③味覚を自己評価して栄養士に相談してみる

「甘味」「酸味」「苦味」「塩味」「うまみ」がわかるかどうか、それらがどのように感じるかどうか評価してみてください。わからなければ、一緒に食事をするご家族などに協力してもらいましょう。

また、食事の温度によって味の感じ方に変化がないか意識してみてください。細かく分析するとわかる味があると思います。たとえば「温かいスパゲティは不味いけれど、冷たいものは大丈夫」とか「醤油をかけた玉子焼きは食べられるけれど、みりんで味付けした甘い玉子焼きはだめ」とか。自身で美味しく感じる味を評価することで、調理方法や味付けを工夫してみてください。

食事については、ご自身で味覚を評価・分析したことを食のプロである栄養士に相談することをお勧めします。

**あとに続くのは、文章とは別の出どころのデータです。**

(** X15. [cleanup_stale_presence] on a working database: a row that is online
    and whose [last_seen] is, as text, before the cut-off gets the flag and
    the count 0 and keeps its timestamps, so that [is_user_online] no longer
    reports the user; a row that is offline, or whose [last_seen] is not
    before the cut-off (the cut-off itself included), is left; no row is
    created; a second sweep with the same cut-off changes nothing.  A user
    whose connect was recorded at a time not before the cut-off is not
    swept, one whose connect was recorded before it is.  Without a
    connection, or when the statement raises, the table is unchanged. *)
Theorem sweep_marks_stale_offline cutoff (t : gmap Z PresenceRow) u r :
  t !! u = Some r →
  let sweep := Presence.cleanup_stale_presence (Db None) cutoff in
  (is_online r = 1 → String.ltb (last_seen r) cutoff = true →
   sweep t !! u = Some (mkPresenceRow 0 (last_seen r) (connected_at r) 0) ∧
   Presence.is_user_online (Db None) u (sweep t) = false) ∧
  (is_online r ≠ 1 ∨ String.ltb (last_seen r) cutoff = false →
   sweep t !! u = Some r) ∧
  (last_seen r = cutoff → sweep t !! u = Some r) ∧
  (∀ v, t !! v = None → sweep t !! v = None) ∧
  sweep (sweep t) = sweep t ∧
  (∀ v now, String.ltb now cutoff = false →
     sweep (update_presence (Db None) now v true t) !! v
     = update_presence (Db None) now v true t !! v) ∧
  (∀ v now, String.ltb now cutoff = true →
     Presence.is_user_online (Db None) v
       (sweep (update_presence (Db None) now v true t)) = false) ∧
  (∀ e, Presence.cleanup_stale_presence NoDb cutoff t = t ∧
        Presence.cleanup_stale_presence (Db (Some e)) cutoff t = t).
Proof.
  intros Hr sweep. unfold sweep.
  split; [|split; [|split; [|split; [|split; [|split; [|split; [|by intros; split]]]]]]].
  - intros Hon Hlt. cbn [Presence.is_user_online].
    rewrite sweep_lookup, Hr. cbn [fmap option_fmap option_map].
    by rewrite Hlt, bool_decide_eq_true_2.
  - intros Hkeep. rewrite sweep_lookup, Hr. cbn [fmap option_fmap option_map].
    destruct Hkeep as [Hoff|Hnew].
    + by rewrite (bool_decide_eq_false_2 _ Hoff), andb_false_r.
    + by rewrite Hnew.
  - intros Hat. rewrite sweep_lookup, Hr. cbn [fmap option_fmap option_map].
    by rewrite Hat, string_ltb_irrefl.
  - intros v Hv. by rewrite sweep_lookup, Hv.
  - apply map_eq. intros v. rewrite !sweep_lookup.
    destruct (t !! v) as [r0|]; [|done]. cbn [fmap option_fmap option_map]. f_equal.
    destruct (String.ltb (last_seen r0) cutoff && bool_decide (is_online r0 = 1)) eqn:Es;
      [|by rewrite Es].
    cbn [last_seen is_online]. by rewrite andb_false_r.
  - intros v now Hnew.
    destruct (connected_row now v t) as (r1 & Hr1 & _ & Hat).
    rewrite sweep_lookup, Hr1. cbn [fmap option_fmap option_map].
    by rewrite Hat, Hnew.
  - intros v now Hold.
    destruct (connected_row now v t) as (r1 & Hr1 & Hon & Hat).
    cbn [Presence.is_user_online].
    rewrite sweep_lookup, Hr1. cbn [fmap option_fmap option_map].
    rewrite Hat, Hold, (bool_decide_eq_true_2 _ Hon). by cbn.
Qed.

一般に熱いものよりも冷たいもののほうが口当たりがよいため食べやすいようです。ちなみに関西地方では、食欲がないときには麺類やたこやきなどの「粉もの」が患者さんには好まれるようです。

④味覚の異常を医療者に伝える

「味覚は個人差があるから言ってもわかってもらえない」と諦めずに主治医にお話しください。患者さんが味覚の異常をどう表現をするのか、また「こんな工夫で乗り切った」という話は私も注意深く聞くようにしています。そして「よく似た症状の患者さんはこんなふうにしているとおっしゃっていましたよ」と別の患者さんにお伝えすることがあります。患者さんの経験というのは別の患者さんに役立つことも多いものです。

そして食べることをサポートする職種として、歯科医師と歯科衛生士がいることを覚えておいていただき、ご相談くださればうれしいです。おいしくごはんが食べられる口の中にしておいてくださいというのが歯科医師からのメッセージです。